#### SUPPLIED RECORDS

(** [Mask] and [Unmask] are inverse bijections of the 32-bit words, so no
    CRC is lost by masking and [Mask] never leaves 32 bits. *)
Theorem Mask_bijective crc :
  is_u32 crc →
  Unmask (Mask crc) = crc ∧ Mask (Unmask crc) = crc ∧ is_u32 (Mask crc) ∧ is_u32 (Unmask crc).
Proof.
  intros H. split_and!; [by apply Unmask_Mask| |apply u32_range|].
  - destruct (rotate_rotate (u32 (crc - kMaskDelta)) 17 15) as [_ E]; [apply u32_range|lia..|].
    unfold Unmask, Mask. cbv zeta. rewrite E. unfold u32. rewrite Zplus_mod_idemp_l.
    rewrite Z.sub_add. by apply Z.mod_small.
  - apply lor_range; [apply shiftr_range; [lia|apply u32_range]|apply u32_range].
Qed.

Lemma Mask_bijective_witness :
  Unmask (Mask kTestCRCValue) = kTestCRCValue ∧ Mask (Unmask kTestCRCValue) = kTestCRCValue
  ∧ is_u32 (Mask kTestCRCValue) ∧ is_u32 (Unmask kTestCRCValue).
Proof. apply (Mask_bijective kTestCRCValue). split; reflexivity || discriminate. Defined.

(** ** Error detection *)

Lemma crc_bit_inj a b : is_u32 a → is_u32 b → crc_bit a = crc_bit b → a = b.
Proof.
  intros Ha Hb E. apply Z.lxor_eq.
  assert (Hx : is_u32 (Z.lxor a b)) by (by apply lxor_range).
  assert (Hz : crc_bit (Z.lxor a b) = 0) by (by rewrite crc_bit_lxor, E, Z.lxor_nilpotent).
  revert Hx Hz. generalize (Z.lxor a b) as x. unfold is_u32. intros x Hx Hz.
  unfold crc_bit in Hz. apply Z.lxor_eq in Hz. rewrite Z.shiftr_div_pow2 in Hz by lia.
  change (2 ^ 1) with 2 in Hz. unfold kPoly in Hz.
  destruct (Z.odd x) eqn:Ho; [lia_div|].
  rewrite <- Z.negb_even, negb_false_iff in Ho. apply Z.even_spec in Ho as [k ->]. lia_div.
Qed.

Lemma crc_bits_inj n a b : is_u32 a → is_u32 b → crc_bits n a = crc_bits n b → a = b.
Proof.
  intros Ha Hb. induction n as [|n IH]; [by rewrite !crc_bits_0|]. rewrite !crc_bits_S.
  intros E. apply IH, crc_bit_inj; [by apply crc_bits_u32..|done].
Qed.

Lemma crc_byte_inj l l' b : is_u32 l → is_u32 l' → crc_byte l b = crc_byte l' b → l = l'.
Proof.
  intros Hl Hl' E. rewrite !crc_byte_eq in E. apply crc_bits_inj in E; try (apply lxor_range; [done|apply u8_u32]).
  apply (f_equal (fun v => Z.lxor v (u8 b))) in E.
  by rewrite !Z.lxor_assoc, Z.lxor_nilpotent, !Z.lxor_0_r in E.
Qed.

Lemma crc_byte_inj_r l b b' : is_u32 l → crc_byte l b = crc_byte l b' → b = b'.
Proof.
  intros Hl E. rewrite !crc_byte_eq in E. apply crc_bits_inj in E; try (apply lxor_range; [done|apply u8_u32]).
  apply (f_equal (Z.lxor l)) in E.
  rewrite <- !Z.lxor_assoc, Z.lxor_nilpotent, !Z.lxor_0_l in E. by apply u8_inj.
Qed.

Lemma crc_bytes_inj bs l l' :
  is_u32 l → is_u32 l' → crc_bytes l bs = crc_bytes l' bs → l = l'.
Proof.
  revert l l'. induction bs as [|b bs IH]; intros l l' Hl Hl' E; [exact E|].
  apply (crc_byte_inj _ _ b); [done..|].
  by apply IH; [by apply crc_byte_u32..|].
Qed.

Lemma crc32c_one_byte crc pre b b' post :
  is_u32 crc → b ≠ b' → crc32c crc (pre ++ b :: post) ≠ crc32c crc (pre ++ b' :: post).
Proof.
  intros Hc Hb E. apply Hb. unfold crc32c in E.
  apply (f_equal (fun v => Z.lxor v kCRC32Xor)) in E.
  rewrite !Z.lxor_assoc, Z.lxor_nilpotent, !Z.lxor_0_r, !crc_bytes_app in E.
  assert (is_u32 (crc_bytes (Z.lxor crc kCRC32Xor) pre)) as Hl.
  { apply crc_bytes_u32, lxor_range; [done|unfold kCRC32Xor; lia]. }
  change (?b :: post) with ([b] ++ post) in E. rewrite !crc_bytes_app in E.
  apply crc_bytes_inj in E; [|by apply crc_byte_u32..].
  by apply crc_byte_inj_r in E.
Qed.

(** The checksum detects every corruption of a single byte: two buffers
    that differ in exactly one byte never have the same CRC, and the values a
    writer stores for them ([Mask] of the CRC) differ too. *)
Theorem Extend_detects_corruption crc addr pre b b' post :
  is_u32 crc → 0 <= addr < 2 ^ 64 - 3 → b ≠ b' →
  ∃ c c', Extend_portable crc addr (pre ++ b :: post) = Some c
    ∧ Extend_portable crc addr (pre ++ b' :: post) = Some c'
    ∧ c ≠ c' ∧ Mask c ≠ Mask c'.
Proof.
  intros Hc Ha Hb. rewrite !Extend_portable_eq by (done || lia).
  do 2 eexists. do 2 (split; [done|]).
  pose proof (crc32c_one_byte crc pre b b' post Hc Hb) as Hne. split; [exact Hne|].
  intros E. apply Hne. apply (f_equal Unmask) in E.
  by rewrite !Unmask_Mask in E by (by apply crc32c_u32).
Qed.

Lemma Extend_detects_corruption_witness :
  ∃ c c', Extend_portable 0 4096 (str "ab" ++ x00 :: str "cd") = Some c
    ∧ Extend_portable 0 4096 (str "ab" ++ x80 :: str "cd") = Some c'
    ∧ c ≠ c' ∧ Mask c ≠ Mask c'.
Proof.
  apply (Extend_detects_corruption 0 4096 (str "ab") x00 x80 (str "cd"));
    [unfold is_u32; lia|lia|discriminate].
Defined.
(* ===== verification/File.v ===== *)
(** The file interfaces of include/env.h as type classes: the operations, and
    apart from them what implementations promise their clients. *)
From S2P Require Import Prelude Status.

(** [WritableFile]: every operation returns the file's next state and its
    [Status]; [None] is a fault. *)
Class WritableFile (F : Type) := {
  Append : F → bytes → option (F * Status);
  Close : F → option (F * Status);
  Flush : F → option (F * Status);
  Sync : F → option (F * Status)
}.

(** [SequentialFile]: [Read] also returns [*result], or [None] when it does not
    assign it. *)
Class SequentialFile (F : Type) := {
  Read : F → Z → option (F * Status * option bytes);
  Skip : F → Z → option (F * Status)
}.

(** No operation the log writer uses faults, whatever its status. *)
Class WritableFileTotal F `{WritableFile F} := {
  Append_total : ∀ f d, ∃ f' s, Append f d = Some (f', s);
  Flush_total : ∀ f, ∃ f' s, Flush f = Some (f', s)
}.

(** In a [good] state appending succeeds and adds the bytes to the contents. *)
Class WritableFileLaws F `{WritableFile F} (good : F → Prop) (contents : F → bytes) := {
  Append_ok : ∀ f d, good f →
    ∃ f', Append f d = Some (f', OK) ∧ good f' ∧ contents f' = contents f ++ d;
  Flush_ok : ∀ f, good f →
    ∃ f', Flush f = Some (f', OK) ∧ good f' ∧ contents f' = contents f
}.

(** A finite file: reads never fault, deliver at most what is left, and may
    fail or be short. *)
Class SequentialFileFinite F `{SequentialFile F} (size : F → nat) := {
  Read_finite : ∀ f n, ∃ f' s r, Read f n = Some (f', s, r)
    ∧ size f' + length (default [] r) ≤ size f;
  Skip_finite : ∀ f n, ∃ f' s, Skip f n = Some (f', s) ∧ size f' ≤ size f
}.

(** In a [good] state the next bytes are delivered in full, as for a regular
    file that is not being written. *)
Class SequentialFileLaws F `{SequentialFile F} (good : F → Prop) (rest : F → bytes) := {
  Read_ok : ∀ f n, good f → (0 <= n < 2 ^ 62)%Z →
    ∃ f', Read f n = Some (f', OK, Some (take (Z.to_nat n) (rest f)))
      ∧ good f' ∧ rest f' = drop (Z.to_nat n) (rest f);
  Skip_ok : ∀ f n, good f → (0 <= n < 2 ^ 62)%Z →
    ∃ f', Skip f n = Some (f', OK) ∧ good f' ∧ rest f' = drop (Z.to_nat n) (rest f)
}.

(** ** In-memory files

    The file a string is read from or written to; it meets every law, so the
    laws are satisfiable. *)
Record MemFile := { mem : bytes }.

#[export] Instance MemFile_writable : WritableFile MemFile := {
  Append f d := Some ({| mem := mem f ++ d |}, OK);
  Close f := Some (f, OK);
  Flush f := Some (f, OK);
  Sync f := Some (f, OK)
}.

#[export] Instance MemFile_sequential : SequentialFile MemFile := {
  Read f n := Some ({| mem := drop (Z.to_nat n) (mem f) |}, OK, Some (take (Z.to_nat n) (mem f)));
  Skip f n := Some ({| mem := drop (Z.to_nat n) (mem f) |}, OK)
}.

#[export] Instance MemFile_total : WritableFileTotal MemFile.
Proof. split; intros; cbn; eauto. Qed.

#[export] Instance MemFile_writable_laws : WritableFileLaws MemFile (λ _, True) mem.
Proof. split; intros; cbn; eexists; split_and!; done. Qed.

#[export] Instance MemFile_finite : SequentialFileFinite MemFile (λ f, length (mem f)).
Proof.
  split; intros f n; cbn.
  - do 3 eexists. split; [done|]. cbn. rewrite length_drop, length_take. lia.
  - do 2 eexists. split; [done|]. cbn. rewrite length_drop. lia.
Qed.

#[export] Instance MemFile_sequential_laws : SequentialFileLaws MemFile (λ _, True) mem.
Proof. split; intros; cbn; eexists; split_and!; done. Qed.
(* ===== verification/LogWriter.v ===== *)
(** The log writer, db/log_writer.h and db/log_writer.cc, over any file and
    checksum. *)
From S2P Require Import Prelude Coding Crc32c Status File LogFormat.
Local Open Scope Z_scope.

Section writer.
Context {F : Type} `{WritableFile F} `{Checksum}.

Record Writer := { dest_ : F; block_offset_ : Z; type_crc_ : list Z }.

(** [type_crc[i] = crc32c::Value(&t, 1)] for [i] from 0 to [kMaxRecordType]. *)
Fixpoint InitTypeCrc_loop (n : nat) (i : Z) : option (list Z) :=
  match n with
  | O => Some []
  | S k =>
    v ← crc_Value [byte_of i];
    vs ← InitTypeCrc_loop k (i + 1);
    Some (v :: vs)
  end.
Definition InitTypeCrc : option (list Z) := InitTypeCrc_loop (Z.to_nat (kMaxRecordType + 1)) 0.

Definition Writer_new (dest : F) : option Writer :=
  tc ← InitTypeCrc; Some {| dest_ := dest; block_offset_ := 0; type_crc_ := tc |}.

Definition Writer_new_at (dest : F) (dest_length : Z) : option Writer :=
  tc ← InitTypeCrc;
  Some {| dest_ := dest; block_offset_ := dest_length mod kBlockSize; type_crc_ := tc |}.

Definition set_dest (w : Writer) (f : F) : Writer :=
  {| dest_ := f; block_offset_ := block_offset_ w; type_crc_ := type_crc_ w |}.
Definition set_block_offset (w : Writer) (o : Z) : Writer :=
  {| dest_ := dest_ w; block_offset_ := o; type_crc_ := type_crc_ w |}.

(** [EmitPhysicalRecord(t, ptr, length)], [payload] being [ptr[0, length)]. *)
Definition EmitPhysicalRecord (w : Writer) (t : RecordType) (payload : bytes)
    : option (Writer * Status) :=
  let len := Z.of_nat (length payload) in
  ASSERT (len <=? 0xffff);
  ASSERT (block_offset_ w + kHeaderSize + len <=? kBlockSize);
  let buf := char_array (Z.to_nat kHeaderSize) in
  buf ← store buf 4 (byte_of (Z.land len 0xff));
  buf ← store buf 5 (byte_of (Z.shiftr len 8));
  buf ← store buf 6 (byte_of (RecordType_value t));
  tc ← type_crc_ w !! Z.to_nat (RecordType_value t);
  crc ← crc_Extend tc payload;
  let crc := Mask crc in
  buf ← EncodeFixed32 buf 0 crc;
  '(f, s) ← Append (dest_ w) buf;
  '(f, s) ← (if ok s
             then '(f, s) ← Append f payload;
                  if ok s then Flush f else Some (f, s)
             else Some (f, s));
  Some (set_block_offset (set_dest w f) (block_offset_ w + (kHeaderSize + len)), s).
(** The body of the loop of [ReadRecord]. *)
Definition ReadRecord_body (r : Reader) (v : Locals) : option (Reader * Locals * outcome) :=
  '(r, record_type, fragment) ← ReadPhysicalRecord r (fragment v);
  let v := {| fragment := fragment; scratch := scratch v;
              in_fragmented_record := in_fragmented_record v;
              prospective_record_offset := prospective_record_offset v |} in
  let physical_record_offset :=
    u64 (end_of_buffer_offset_ r - size (buffer_ r) - kHeaderSize - size fragment) in
  if resyncing_ r && (record_type =? RecordType_value kMiddleType) then Some (r, v, Continue)
  else if resyncing_ r && (record_type =? RecordType_value kLastType) then
    Some (set_resyncing r false, v, Continue)
  else
  let r := set_resyncing r false in
  let set_v sc inf pro := {| fragment := fragment; scratch := sc; in_fragmented_record := inf;
                             prospective_record_offset := pro |} in
  if record_type =? RecordType_value kFullType then
    r ← when_scratch r v (str "partial record without end(1)");
    let pro := physical_record_offset in
    Some (set_last r pro, set_v [] (in_fragmented_record v) pro, Return true fragment)
  else if record_type =? RecordType_value kFirstType then
    r ← when_scratch r v (str "partial record without end(2)");
    Some (r, set_v fragment true physical_record_offset, Continue)
  else if record_type =? RecordType_value kMiddleType then
    if negb (in_fragmented_record v) then
      r ← ReportCorruption r (size fragment) (str "missing start of fragmented record(1)");
      Some (r, v, Continue)
    else
      Some (r, set_v (scratch v ++ fragment) (in_fragmented_record v) (prospective_record_offset v),
            Continue)
  else if record_type =? RecordType_value kLastType then
    if negb (in_fragmented_record v) then
      r ← ReportCorruption r (size fragment) (str "missing start of fragmented record(2)");
      Some (r, v, Continue)
    else
      let sc := scratch v ++ fragment in
      Some (set_last r (prospective_record_offset v),
            set_v sc (in_fragmented_record v) (prospective_record_offset v), Return true sc)
  else if record_type =? kEof then
    let sc := if in_fragmented_record v then [] else scratch v in
    Some (r, set_v sc (in_fragmented_record v) (prospective_record_offset v), Return false [])
  else if record_type =? kBadRecord then
    if in_fragmented_record v then
      r ← ReportCorruption r (size (scratch v)) (str "error in middle of record");
      Some (r, set_v [] false (prospective_record_offset v), Continue)
    else Some (r, v, Continue)
  else
    buf ← unknown_type_text record_type;
    r ← ReportCorruption r
          (size fragment + (if in_fragmented_record v then size (scratch v) else 0)) buf;
    Some (r, set_v [] false (prospective_record_offset v), Continue).
(** Splicing a node in. *)
Lemma linked_insert h h' i x0 P Q x :
  linked h i x0 (P ++ Q) → NoDup (x0 :: P ++ Q) → x ∉ x0 :: P ++ Q →
  Node_Next h' x i = Some (first Q) → Node_Next h' (lastof x0 P) i = Some x →
  (∀ y, y ≠ x → y ≠ lastof x0 P → Node_Next h' y i = Node_Next h y i) →
  linked h' i x0 (P ++ x :: Q).
Proof.
  revert x0. induction P as [|y P IH]; intros x0 Hl Hnd Hx Hnx Hnp Hext.
  - cbn [app lastof last default] in *. split; [done|].
    apply NoDup_cons in Hnd as [Hx0 Hnd].
    destruct Q as [|q Q]; [done|]. destruct Hl as [_ Hl]. split; [done|].
    apply (linked_ext h); [done|]. intros z Hz. apply Hext.
    + intros ->. apply Hx. by right.
    + intros ->. by apply Hx0.
  - cbn [app] in *. rewrite lastof_cons in *. destruct Hl as [Hl Hls].
    apply NoDup_cons in Hnd as [Hx0 Hnd].
    split.
    + rewrite Hext; [done|intros ->; apply Hx; by left|].
      intros E. apply Hx0. rewrite E.
      destruct (lastof_in y P) as [[-> _]|?]; [by left|]. right. apply elem_of_app. by left.
    + apply IH; try done. intros Hin. apply Hx. by right.
Qed.

Lemma lvl_app h i X Y : lvl h i (X ++ Y) = lvl h i X ++ lvl h i Y.
Proof. apply filter_app. Qed.

Lemma lvl_lastof h i x0 X :
  X = [] ∨ tall h i (lastof x0 X) = true → lastof x0 (lvl h i X) = lastof x0 X.
Proof.
  destruct X as [|y X] using rev_ind; [done|]. rewrite lastof_snoc, lvl_app.
  intros [Hn|Ht]; [by destruct X|]. unfold lvl at 2. rewrite filter_cons_True by done.
  cbn [filter list_filter]. apply lastof_snoc.
Qed.
(** Before the node is linked; afterwards, a reader that has not synchronised may
    read the old value or the new one, and an old height; one that reads the new
    height goes down a level; one that has synchronised may not read the old height. *)
Example run_reads :
  (first_reader (run new_system (insert_until 3 ++ finds_5 [0; 3]%nat)),
   first_reader (run new_system (insert_until 6 ++ finds_5 [0; 0]%nat)),
   first_reader (run new_system (insert_until 6 ++ finds_5 [0; 6]%nat)),
   first_reader (run new_system (insert_until 6 ++ finds_5 [6; 0; 5]%nat)),
   first_reader (run new_system (insert_until 6 ++ DoSync 6%nat :: finds_5 [0]%nat)))
  = (Some (Returned false, 0%nat, 3%nat), Some (Returned false, 0%nat, 0%nat),
     Some (Returned true, 4%nat, 0%nat), Some (Returned true, 4%nat, 0%nat), None).
Proof. vm_compute. reflexivity. Qed.

(** The reader finds the key in the middle of its insertion. *)
Definition found : System Z Z := default new_system (run new_system (insert_until 4 ++ finds_5 [0; 4]%nat)).
Definition finder : ListReader Z :=
  default {| view := 0; node_ := 0; doing := SeekToFirst; place_ := Faulted; since := 0; from := 0;
             loads := 0 |} (readers found !! 0%nat).
(** An entry is before the lookup's target if its key is smaller or it is too
    new to be seen. *)
Lemma before_target e ukey seq :
  version_ok e → ok ukey → 0 <= seq <= kMaxSequenceNumber →
  cmp_lt (InternalKeyComparator uc) (ikey e) (encode_internal ukey seq kTypeValue)
  ↔ cmp_lt uc (v_key e) ukey ∨ (cmp_eqv uc (v_key e) ukey ∧ ¬ v_seq e <= seq).
Proof using Type*.
  intros He Hk Hs. pose proof (ikey_ok e He) as Hi. destruct He as (_ & Hse & _).
  assert (internal_ok ok (encode_internal ukey seq kTypeValue)) as Hit.
  { split; [rewrite length_encode_internal; lia|by rewrite user_part_encode]. }
  rewrite (ikc_lt uc ok _ _ Hi Hit). unfold ikey.
  rewrite !user_part_encode, !tag_part_encode by done. unfold tag_of. cbn [ValueType_value].
  assert (0 <= ValueType_value (v_type e) <= 1) by (destruct (v_type e); cbn; lia).
  split; (intros [?|[? ?]]; [by left|right; split; [done|lia]]).
Qed.
Lemma buckets_ext h h' len l bs :
  buckets_rep h len l bs → (∀ e, e ∈ concat bs →
    next_hash h' !! e = next_hash h !! e ∧
    ∀ o, obj h !! e = Some o → ∃ o', obj h' !! e = Some o' ∧ hash o' = hash o) →
  buckets_rep h' len l bs.
Proof.
  intros [Hl HF Hp Hnd] Hext. split; [done| | |done].
  - apply Forall2_same_length_lookup. split; [by eapply Forall2_length|].
    intros i a b Ha Hb. apply (chain_ext (next_hash h)); [|by eapply Forall2_lookup_lr].
    intros e He. apply Hext, elem_of_concat. eauto.
  - intros i b Hi e He. destruct (Hp i b Hi e He) as (o & Ho & Hh).
    destruct (Hext e) as [_ Hxo]; [apply elem_of_concat; eauto|].
    destruct (Hxo o Ho) as (o' & -> & Ho').
    exists o'. by rewrite Ho'.
Qed.

Lemma buckets_update h h' len l bs i b a' b' :
  buckets_rep h len l bs → bs !! i = Some b → same_but_links h h' →
  (∀ e, e ∈ concat bs → e ∉ b → next_hash h' !! e = next_hash h !! e) →
  chain (next_hash h') a' b' → placed h len i b' → NoDup (concat (<[i:=b']> bs)) →
  buckets_rep h' len (<[i:=a']> l) (<[i:=b']> bs).
Proof.
  intros [Hl HF Hp Hnd] Hi (Hn & Hpv & Ho) Hext Hc Hb' Hnd'. split; [|by eapply Forall2_update| |done].
  - by rewrite length_insert.
  - intros j c. rewrite list_lookup_insert_Some. unfold placed. rewrite Ho.
    intros [(<- & <- & _)|[_ Hj]]; [apply Hb'|by apply Hp].
Qed.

########

PROBLEM STATEMENT:
Search the data for "None" and list every line in which it occurs.

SOLUTION BELOW:
    [Status]; [None] is a fault. *)
(** [SequentialFile]: [Read] also returns [*result], or [None] when it does not
     Some (Returned true, 4%nat, 0%nat), Some (Returned true, 4%nat, 0%nat), None).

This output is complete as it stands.